Cadet Inspectors (CIs) are ex-cadets who have completed their secondary school education and volunteered to continue their service in the National Police Cadet Corps in Singapore. They play a similar role to that of warrant officers in the military, not being a cadet nor officer, but in between, possessing a high level of hard and soft skills that can assist in training in their unit.

== Requirements ==
Ex-cadets must meet these following requirements in order to be eligible to apply:

1. They must have graduated from secondary school or be enrolled in a post-secondary educational institution;
2. They must have held the rank of Staff Sergeant or above when they were a cadet;
3. They must be physically fit (pass a medical examination) and have a Body Mass Index (BMI) of 27.5 or less;
4. They must possess all the following badges:

- 2nd Class Drill;
- Campcraft;
- Adventure Training Camp;
- Police Knowledge;
- Total Defence;

5. and have any one of the following badges:

- Marksmanship
- Community Safety and Security Programme
- Swimming
- Kayaking

== Details ==
Ex-cadets who want to become CIs must apply for entry into the course through their Unit's Officer-in-Charge (OC) and then attend the 2-week long Cadet Inspector Basic Training Course (CIBTC) held twice every year in June and December at the Home Team Academy and NPCC Camp Resilience in Pulau Ubin.
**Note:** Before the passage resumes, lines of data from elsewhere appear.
(* ===== verification/RecoveryWitness.v ===== *)
(** The recovery journal on concrete inputs. *)

From Stdlib Require Import String Ascii NArith Lia.
From stdpp Require Import base gmap strings option list fin_maps relations countable.
From S2P Require Import Prelude Json JsonValue Redis RedisProg Errors FinalityTypes.
From S2P Require Import RecoveryLedger RecoveryChecks EngineProg RecoveryJournal RecoveryOps.
From S2P Require Import RecoveryOffline RecoverySpec RecoveryKeeps RecoveryTxns RecoveryGate.
From S2P Require Import RecoveryOpSpecs RecoveryOfflineSpecs RecoveryLife RecoveryClaims RecoveryLiveness.

(** ** A codec for documents *)

Definition leaf : Type := bool + (N + Z + string) + string.
Fixpoint value_to_tree (v : Value) : gen_tree leaf :=
  match v with
  | VNull => GenNode 0 []
  | VBool b => GenLeaf (inl (inl b))
  | VNumber (PosInt n) => GenLeaf (inl (inr (inl (inl n))))
  | VNumber (NegInt z) => GenLeaf (inl (inr (inl (inr z))))
  | VNumber (Float n) => GenLeaf (inl (inr (inr n)))
  | VString s => GenLeaf (inr s)
  | VArray l => GenNode 1 (map value_to_tree l)
  | VObject m => GenNode 2 (map (fun e => GenNode 3 [GenLeaf (inr e.1); value_to_tree e.2]) m)
  end.
Fixpoint value_of_tree (t : gen_tree leaf) : Value :=
  match t with
  | GenLeaf (inl (inl b)) => VBool b
  | GenLeaf (inl (inr (inl (inl n)))) => VNumber (PosInt n)
  | GenLeaf (inl (inr (inl (inr z)))) => VNumber (NegInt z)
  | GenLeaf (inl (inr (inr n))) => VNumber (Float n)
  | GenLeaf (inr s) => VString s
  | GenNode 1 l => VArray (map value_of_tree l)
  | GenNode 2 l =>
      VObject (map (fun t => match t with
        | GenNode _ [GenLeaf (inr k); x] => (k, value_of_tree x)
        | _ => ("", VNull)
        end) l)
  | GenNode _ _ => VNull
  end.
Lemma value_of_to_tree v : value_of_tree (value_to_tree v) = v.
Proof.
  induction v as [|b|[]|s|l IH|m IH] using Value_deep_ind; try done; cbn; f_equal; rewrite map_map.
  - induction IH as [|x l Hx _ IH]; cbn; congruence.
  - induction IH as [|[k x] m Hx _ IH]; cbn in *; congruence.
Qed.
#[export] Instance concrete_value_json : Json Value.
Proof.
  refine {| to_json v := Some (pos_to_bits (encode (value_to_tree v)));
            from_json s := pos_of_bits s ≫= fun p => value_of_tree <$> decode p |}.
  intros v s [= <-]. rewrite pos_of_to_bits. cbn. rewrite decode_encode. cbn. by rewrite value_of_to_tree.
Defined.
#[export] Instance concrete_evidence_json : Json FinalityEvidence.
Proof.
  pose (out (e : FinalityEvidence) := (fe_block_number e, fe_block_hash e, fe_checkpoint_number e, fe_checkpoint_hash e,
    match fe_policy e with Finalized => None | Depth n => Some n end)).
  pose (into (t : N * string * N * string * option N) := let '(a, b, c, d, p) := t in
    mkFinality a b c d (match p with None => Finalized | Some n => Depth n end)).
  refine {| to_json e := Some (pos_to_bits (encode (out e)));
            from_json s := pos_of_bits s ≫= fun p => into <$> decode p |}.
  intros e s [= <-]. rewrite pos_of_to_bits. cbn -[out into encode decode]. rewrite decode_encode.
  destruct e as [a b c d [|n]]; done.
Defined.

(** Digests and hashes are the text itself; a signature is its text. *)
#[export] Instance concrete_primitives : Primitives := {|
  sha256_hex s := s;
  value_b256 := as_str;
  value_address := as_str;
  value_u256 := as_u64;
  Signature := string;
  parse_signature s := if decide (s = "") then None else Some s;
  signature_to_string s := s;
  VersionedUserOp := string;
  value_user_op := as_str;
  hash_with_custom_entrypoint op _ _ := Some op
|}.

(** ** A small history *)

Definition empty_server : server := mkServer redis_empty "run1" "master".
Definition w_start : world := mkWorld NoFile false empty_server.
Definition after {A} (p : eprog A) (w : world) : world := (erun p [] w).1.2.
Definition ledger_of (w : world) : Ledger :=
  match w_disk w with LedgerFile l => l | _ => fresh_ledger "" "" None end.

Definition key1 : string := "evm:1:0x00000000000000000000000000000000000000aa:5".
Definition payload1 : Value := VObject [("value", VNumber (PosInt 1)); ("to", VString "b")].
Definition fp1 : string := match admission_fingerprint "eoa" payload1 with Ok f => f | Err _ => "" end.
Definition attempt1 : Value := VObject [("transactionHash", VString "h1")].
Definition evidence1 : Value := VObject [("transactionHash", VString "h1"); ("chainId", VNumber (PosInt 1))].

(** A quiet run of one operation. *)
Definition next (o : journal_op) (w : world) : world := after (op_prog o) w.
Definition w_init : world := next (OpInitialize "dep" (Some "ns")) w_start.
Definition w_admitted : world := next (OpReserve "eoa" "tx1" fp1 payload1) w_init.
Definition w_attempted : world := next (OpBroadcast "eoa" "tx1" key1 attempt1) w_admitted.
Definition w_terminal : world := next (OpTerminal "eoa" "tx1" evidence1) w_attempted.

Lemma next_life o w : rtc life w (next o w).
Proof.
  apply rtc_once, LfEvent. apply (EvRun _ o [] w _ (erun (op_prog o) [] w).2); [constructor|].
  unfold next, after. by destruct (erun (op_prog o) [] w) as [[[] ?] ?].
Qed.
Lemma after_ended {A} (p : eprog (recovery_result A)) w : after (ended p) w = after p w.
Proof.
  change (after ?q w) with (quiet_run q w).2. unfold ended. rewrite quiet_run_bind.
  by destruct (quiet_run p w).
Qed.
(** Only the answer of a quiet run needs to be evaluated. *)
Lemma run_answer {A} (p : eprog A) w a :
  (erun p [] w).1.1 = a -> erun p [] w = (a, after p w, (erun p [] w).2).
Proof. intros <-. unfold after. by destruct (erun p [] w) as [[? ?] ?]. Qed.
Lemma start_init : rtc life w_start w_init.
Proof. apply next_life. Qed.
Lemma start_admitted : rtc life w_start w_admitted.
Proof. etrans; [apply start_init|apply next_life]. Qed.
Lemma start_attempted : rtc life w_start w_attempted.
Proof. etrans; [apply start_admitted|apply next_life]. Qed.
Lemma start_terminal : rtc life w_start w_terminal.
Proof. etrans; [apply start_attempted|apply next_life]. Qed.

Lemma reached_ok w : rtc life w_start w -> w_disk w = LedgerFile (ledger_of w) -> ledger_ok (ledger_of w).
Proof. intros Hl Hd. destruct (life_kept _ _ Hl I) as [Hok _]. by rewrite Hd in Hok. Qed.

(** ** Witnesses *)

Lemma journal_reachable_ok_witness : ledger_ok (ledger_of w_attempted).
Proof.
  apply (journal_reachable_ok w_start w_attempted (ledger_of w_attempted));
    [reflexivity|exact start_attempted|by vm_compute].
Defined.

Lemma journal_history_witness :
  ∃ l', w_disk w_terminal = LedgerFile l' /\ evolves (ledger_of w_admitted) l'.
Proof.
  apply (journal_history w_admitted w_terminal (ledger_of w_admitted)).
  - by vm_compute.
  - apply reached_ok; [exact start_admitted|by vm_compute].
  - etrans; apply next_life.
Defined.

Lemma broadcast_authorized_witness :
  ∃ encoded l', canonical attempt1 = Ok encoded /\ synced l' w_attempted /\
    authorized "eoa" "tx1" key1 encoded l'.
Proof.
  apply (broadcast_authorized "eoa" "tx1" key1 attempt1 [] w_admitted w_attempted
    (erun (before_broadcast "eoa" "tx1" key1 attempt1) [] w_admitted).2 (ledger_of w_admitted)).
  - by vm_compute.
  - apply reached_ok; [exact start_admitted|by vm_compute].
  - unfold w_attempted, next. cbn [op_prog]. rewrite after_ended. apply run_answer. by vm_compute.
Defined.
During CIBTC, they will hold the rank of Cadet Inspector Trainee [CIT (NPCC)] and attend lectures teaching them about Cadet Inspectorship. Upon completion of the course, they will pass out and attain the rank of Probationary Cadet Inspector [P/CI (NPCC)].

After passing the probation requirements, they will attain the rank of Cadet Inspector [CI (NPCC)].
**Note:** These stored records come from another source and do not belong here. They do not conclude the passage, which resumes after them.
(* ===== verification/Webhook.v ===== *)
(** Notifications and the registry of transactions: the envelope of an executor event, the
    notifications of a stage and the jobs they put on the webhook queue
    (executors/src/webhook/envelope.rs, webhook/mod.rs), and the map from transactions to
    queues (executors/src/transaction_registry.rs). *)

From Stdlib Require Import String Ascii NArith Lia.
From stdpp Require Import base gmap strings list fin_maps option.
From S2P Require Import Prelude Redis RedisProg Json QueueTypes.

Record WebhookOptions := mkWebhookOptions {
  wo_url : string;
  wo_secret : option string;
  wo_user_metadata : option string
}.

Inductive StageEvent := EvSuccess | EvNack | EvFailure.

Record BareWebhookNotificationEnvelope (T : Type) := mkBareEnvelope {
  be_transaction_id : string;
  be_event_type : StageEvent;
  be_executor_name : string;
  be_stage_name : string;
  be_payload : T
}.
Arguments mkBareEnvelope {T} _ _ _ _ _.
Arguments be_transaction_id {T} _.
Arguments be_event_type {T} _.
Arguments be_executor_name {T} _.
Arguments be_stage_name {T} _.
Arguments be_payload {T} _.

Record WebhookNotificationEnvelope (T : Type) := mkEnvelope {
  we_notification_id : string;
  we_transaction_id : string;
  we_timestamp : N;
  we_executor_name : string;
  we_stage_name : string;
  we_event_type : StageEvent;
  we_payload : T;
  we_delivery_target_url : option string;
  we_user_metadata : option string
}.
Arguments mkEnvelope {T} _ _ _ _ _ _ _ _ _.
Arguments we_notification_id {T} _.
Arguments we_transaction_id {T} _.

Record WebhookJobPayload := mkWebhookJobPayload {
  wp_url : string;
  wp_body : string;
  wp_headers : option (list (string * string));
  wp_hmac_secret : option string;
  wp_http_method : option string
}.

Section Queueing.
Context {T : Type} `{Json (WebhookNotificationEnvelope T)} `{Json WebhookJobPayload}.
(** Name of the webhook queue. *)
Context (wq : string).

(** [uuid] is the fresh notification id drawn for this envelope. *)
Definition into_webhook_notification_envelope (self : BareWebhookNotificationEnvelope T)
    (uuid : string) (timestamp : N) (delivery_target_url : string)
    (user_metadata : option string) : WebhookNotificationEnvelope T :=
  mkEnvelope uuid (be_transaction_id self) timestamp (be_executor_name self)
    (be_stage_name self) (be_event_type self) (be_payload self)
    (Some delivery_target_url) user_metadata.

Definition webhook_payload (envelope : BareWebhookNotificationEnvelope T)
    (body : string) (webhook_option : WebhookOptions) : WebhookJobPayload :=
  mkWebhookJobPayload (wo_url webhook_option) body
    (Some [("Content-Type", "application/json");
           ("User-Agent", be_executor_name envelope +:+ "/" +:+ be_stage_name envelope)])
    (wo_secret webhook_option) (Some "POST").

(** The envelopes with their serialisations; the first failure ends the call
    before any command was added. *)
Fixpoint serialise_envelopes (envelope : BareWebhookNotificationEnvelope T) (now : N)
    (uuid : nat -> string) (i : nat) (options : list WebhookOptions)
    : result TwmqError (list (string * WebhookNotificationEnvelope T * WebhookOptions)) :=
  match options with
  | [] => Ok []
  | o :: os =>
      let e := into_webhook_notification_envelope envelope (uuid i) now
                 (wo_url o) (wo_user_metadata o) in
      let? body := ok_or TwmqJsonError (to_json e) in
      let? rest := serialise_envelopes envelope now uuid (S i) os in
      Ok ((body, e, o) :: rest)
  end.

(** The loop that queues the jobs keeps the commands already added when a later
    payload fails to serialise. *)
Fixpoint queue_payloads (now : N) (jobs : list (WebhookJobPayload * WebhookNotificationEnvelope T))
    : pipeline * result TwmqError unit :=
  match jobs with
  | [] => ([], Ok tt)
  | (payload, e) :: rest =>
      let id := we_transaction_id e +:+ "_" +:+ we_notification_id e +:+ "_webhook" in
      match queue_job wq now (mkJobOptions payload id None) with
      | Err err => ([], Err err)
      | Ok cmds =>
          let '(more, r) := queue_payloads now rest in (cmds ++ more, r)
      end
  end.

(** Commands added to the pipeline, and the call's result. *)
Definition queue_webhook_envelopes (envelope : BareWebhookNotificationEnvelope T)
    (webhook_options : list WebhookOptions) (now : N) (uuid : nat -> string)
    : pipeline * result TwmqError unit :=
  match serialise_envelopes envelope now uuid 0 webhook_options with
  | Err err => ([], Err err)
  | Ok es =>
      queue_payloads now
        (map (fun '(body, e, o) => (webhook_payload envelope body o, e)) es)
  end.

(** Every key the call writes belongs to the webhook queue. *)
Definition webhook_key (k : string) : Prop :=
  ∃ rest, k = "twmq:" +:+ wq +:+ String ":"%char rest.

Lemma queue_job_keys {D} `{Json D} now (job : JobOptions D) cmds :
  queue_job wq now job = Ok cmds -> Forall (fun c => webhook_key (wkey c)) cmds.
Proof.
  unfold queue_job. destruct (to_json _) as [data|]; simpl; [|done]. intros [= <-].
  repeat constructor; try (eexists; reflexivity).
  destruct (jo_delay job); repeat constructor; eexists; reflexivity.
Qed.

Lemma queue_job_ok {D} `{Json D} now (job : JobOptions D) cmds :
  queue_job wq now job = Ok cmds -> pipe_ok cmds = true.
Proof.
  unfold queue_job. destruct (to_json _) as [data|]; simpl; [|done]. intros [= <-].
  by destruct (jo_delay job).
Qed.

Lemma queue_payloads_ok now jobs :
  Forall (fun c => webhook_key (wkey c)) (queue_payloads now jobs).1 /\
  pipe_ok (queue_payloads now jobs).1 = true.
Proof.
  induction jobs as [|[p e] jobs [IH1 IH2]]; simpl; [split; [constructor|done]|].
  destruct (queue_job _ _ _) as [cmds|err] eqn:E; [|split; [constructor|done]].
  destruct (queue_payloads now jobs) as [more r]; simpl in *.
  split; [apply Forall_app; split; [by eapply queue_job_keys|done]|].
  rewrite pipe_ok_app, IH2. by rewrite (queue_job_ok _ _ _ E).
Qed.

Lemma queue_webhook_envelopes_ok envelope options now uuid :
  Forall (fun c => webhook_key (wkey c)) (queue_webhook_envelopes envelope options now uuid).1 /\
  pipe_ok (queue_webhook_envelopes envelope options now uuid).1 = true.
Proof.
  unfold queue_webhook_envelopes. destruct (serialise_envelopes _ _ _ _ _);
    [apply queue_payloads_ok|split; [constructor|done]].
Qed.
End Queueing.

(** ** Registry *)

Section Registry.
Context (namespace : option string).
Definition registry_key : string :=
  match namespace with Some ns => ns +:+ ":tx_registry" | None => "tx_registry" end.
Definition get_transaction_queue (transaction_id : string) : prog (result redis_error (option string)) :=
  Atomic (fun σ => (σ, hash σ registry_key !! transaction_id)) Ret.
Definition set_transaction_queue (transaction_id queue_name : string) : prog (result redis_error unit) :=
  Atomic (fun σ => (wrun (HSET registry_key transaction_id queue_name) σ, tt)) Ret.
Definition remove_transaction (transaction_id : string) : prog (result redis_error unit) :=
  Atomic (fun σ => (wrun (HDEL registry_key transaction_id) σ, tt)) Ret.
Definition add_set_command (transaction_id queue_name : string) : wcmd := HSET registry_key transaction_id queue_name.
Definition add_remove_command (transaction_id : string) : wcmd := HDEL registry_key transaction_id.
End Registry.

(** ** Notifications *)

Record SerializableSuccessData (T : Type) := mkSuccessData { sd_result : T }.
Arguments mkSuccessData {T} _.
Record SerializableNackData (E : Type) := mkNackData {
  nd_error : E;
  nd_delay_ms : option N;
  nd_position : RequeuePosition;
  nd_attempt_number : N;
  nd_max_attempts : option N;
  nd_next_retry_at : option N
}.
Arguments mkNackData {E} _ _ _ _ _ _.
Record SerializableFailData (E : Type) := mkFailData { fd_error : E; fd_final_attempt_number : N }.
Arguments mkFailData {E} _ _.

(** [as_millis() as u64] *)
Definition delay_ms (d : Duration) : N := ((as_secs d * 1000 + subsec_nanos d / 1000000) mod 2 ^ 64)%N.

Section Capable.
Context (executor_name stage_name wq : string) `{Json WebhookJobPayload}.

(** One job on the webhook queue; [agent] is the stage of the User-Agent header. *)
Definition queue_webhook {P} `{Json (WebhookNotificationEnvelope P)} (agent : string)
    (envelope : WebhookNotificationEnvelope P) (w : WebhookOptions) (now : N) : result TwmqError pipeline :=
  let? body := ok_or TwmqJsonError (to_json envelope) in
  queue_job wq now (mkJobOptions
    (mkWebhookJobPayload (wo_url w) body
       (Some [("Content-Type", "application/json"); ("User-Agent", executor_name +:+ "/" +:+ agent)])
       (wo_secret w) (Some "POST"))
    (we_transaction_id envelope +:+ "_" +:+ we_notification_id envelope +:+ "_webhook") None).
Definition queue_webhook_envelope {P} `{Json (WebhookNotificationEnvelope P)} :=
  queue_webhook (P:=P) stage_name.

(** The loop over the receivers: the commands already added stay when a later one fails. *)
Fixpoint each_webhook (queue : nat -> WebhookOptions -> result TwmqError pipeline) (i : nat) (ws : list WebhookOptions)
    : pipeline * result TwmqError unit :=
  match ws with
  | [] => ([], Ok tt)
  | w :: ws' =>
      match queue i w with
      | Err e => ([], Err e)
      | Ok cmds => let '(more, r) := each_webhook queue (S i) ws' in (cmds ++ more, r)
      end
  end.

(** For each receiver a fresh id and a reading of the clock, in seconds. *)
Context (uuid : nat -> string) (clock : nat -> N).
Definition stage_envelope {T P} (job : Job T) (stage : string) (event : StageEvent) (payload : P) (i : nat)
    (w : WebhookOptions) : WebhookNotificationEnvelope P :=
  mkEnvelope (uuid i) (job_id job) (clock i) executor_name stage event payload
    (Some (wo_url w)) (wo_user_metadata w).

Definition queue_success_webhook_with_stage {T R} `{Json (WebhookNotificationEnvelope (SerializableSuccessData R))}
    (job : Job T) (webhook_options : list WebhookOptions) (result : R) (stage_override : option string)
    : pipeline * Prelude.result TwmqError unit :=
  each_webhook (fun i w => queue_webhook_envelope
    (stage_envelope job (default stage_name stage_override) EvSuccess (mkSuccessData result) i w) w (clock i)) 0 webhook_options.
Definition queue_success_webhook {T R} `{Json (WebhookNotificationEnvelope (SerializableSuccessData R))}
    (job : Job T) (webhook_options : list WebhookOptions) (result : R) : pipeline * Prelude.result TwmqError unit :=
  queue_success_webhook_with_stage job webhook_options result None.

Definition queue_webhook_with_custom_payload {T P} `{Json (WebhookNotificationEnvelope P)}
    (job : Job T) (webhook_options : list WebhookOptions) (payload : P) (event : StageEvent) (stage_override : string)
    : pipeline * result TwmqError unit :=
  each_webhook (fun i w => queue_webhook stage_override
    (stage_envelope job stage_override event payload i w) w (clock i)) 0 webhook_options.

Definition queue_nack_webhook {T E} `{Json (WebhookNotificationEnvelope (SerializableNackData E))}
    (job : Job T) (webhook_options : list WebhookOptions) (error : E) (delay : option Duration) (position : RequeuePosition)
    : pipeline * result TwmqError unit :=
  each_webhook (fun i w => queue_webhook_envelope
    (stage_envelope job stage_name EvNack
       (mkNackData error (delay_ms <$> delay) position (job_attempts job) None
          ((fun d => clock i + as_secs d)%N <$> delay)) i w) w (clock i)) 0 webhook_options.

Definition queue_fail_webhook {T E} `{Json (WebhookNotificationEnvelope (SerializableFailData E))}
    (job : Job T) (webhook_options : list WebhookOptions) (error : E) : pipeline * result TwmqError unit :=
  each_webhook (fun i w => queue_webhook_envelope
    (stage_envelope job stage_name EvFailure (mkFailData error (job_attempts job)) i w) w (clock i)) 0 webhook_options.

(** ** Every command is one of the webhook queue *)

Lemma queue_webhook_keys {P} `{Json (WebhookNotificationEnvelope P)} agent (envelope : WebhookNotificationEnvelope P) w now cmds :
  queue_webhook agent envelope w now = Ok cmds -> Forall (fun c => webhook_key wq (wkey c)) cmds.
Proof.
  unfold queue_webhook. destruct (to_json envelope); cbn [ok_or]; [|done]. apply queue_job_keys.
Qed.
Lemma each_webhook_keys queue i ws :
  (∀ i w cmds, queue i w = Ok cmds -> Forall (fun c => webhook_key wq (wkey c)) cmds) ->
  Forall (fun c => webhook_key wq (wkey c)) (each_webhook queue i ws).1.
Proof.
  intros Hq. revert i. induction ws as [|w ws IH]; intros i; cbn; [constructor|].
  destruct (queue i w) as [cmds|] eqn:E; [|constructor]. specialize (IH (S i)).
  destruct (each_webhook queue (S i) ws). apply Forall_app. split; [by eapply Hq|done].
Qed.
End Capable.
Cadet Inspectors who have served in the Corps for at least 2 years are eligible for promotion to the rank of Senior Cadet Inspector [SCI (NPCC)].

The rank insignia for CIT (NPCC) is one white stripe, while P/CI (NPCC) and CI (NPCC) is one white stripe and a pip, while SCI (NPCC) is two white stripes and a pip.

== Uniform ==
The No. 3 uniform worn by a Cadet Inspector is similar to that of a Cadet, with some slight differences:

Do note that the following differences are for the No. 3 Working Attire dress.

Differences in uniform between a Cadet and a Cadet Inspector
| Area | Cadet | Cadet Inspector |
|---|---|---|
| Head dress | Dark blue beret with a metal NPCC crest attached to it | Peak cap (for males) and a bowler hat (for females) with an embroidered NPCC crest attached to it |
| Collar | No accessories are to be attached to the collar | One embroided collar pin with the NPCC crest on it attached to each collar respectively |
| Chest pockets | Badges are attached at the sleeves and above the left and right chest pockets | Only the SPF-NPCC badge may be attached above the left chest pocket; no badges are to be attached above the right chest pocket and the sleeves |
| Foot wear | Male boots require the user to secure the foot tightly in the boot using a chain knot, female boots require the user to secure the boot using a butterfly knot | Male boots have a zip attached to it; zip is used to secure the foot in the boot, female boots are the same as female cadet boots |

== Opportunities ==
Cadet Inspectors are given the opportunity to return to their secondary school to continue teaching cadets there. They are also given the opportunity to participate in Area events, like their Area's Adventure Training Camp, Area Games Day and Secondary One Swearing-in Ceremony, Headquarters events like shooting competitions and the NPCC Annual Parade, and National events like the National Day Parade.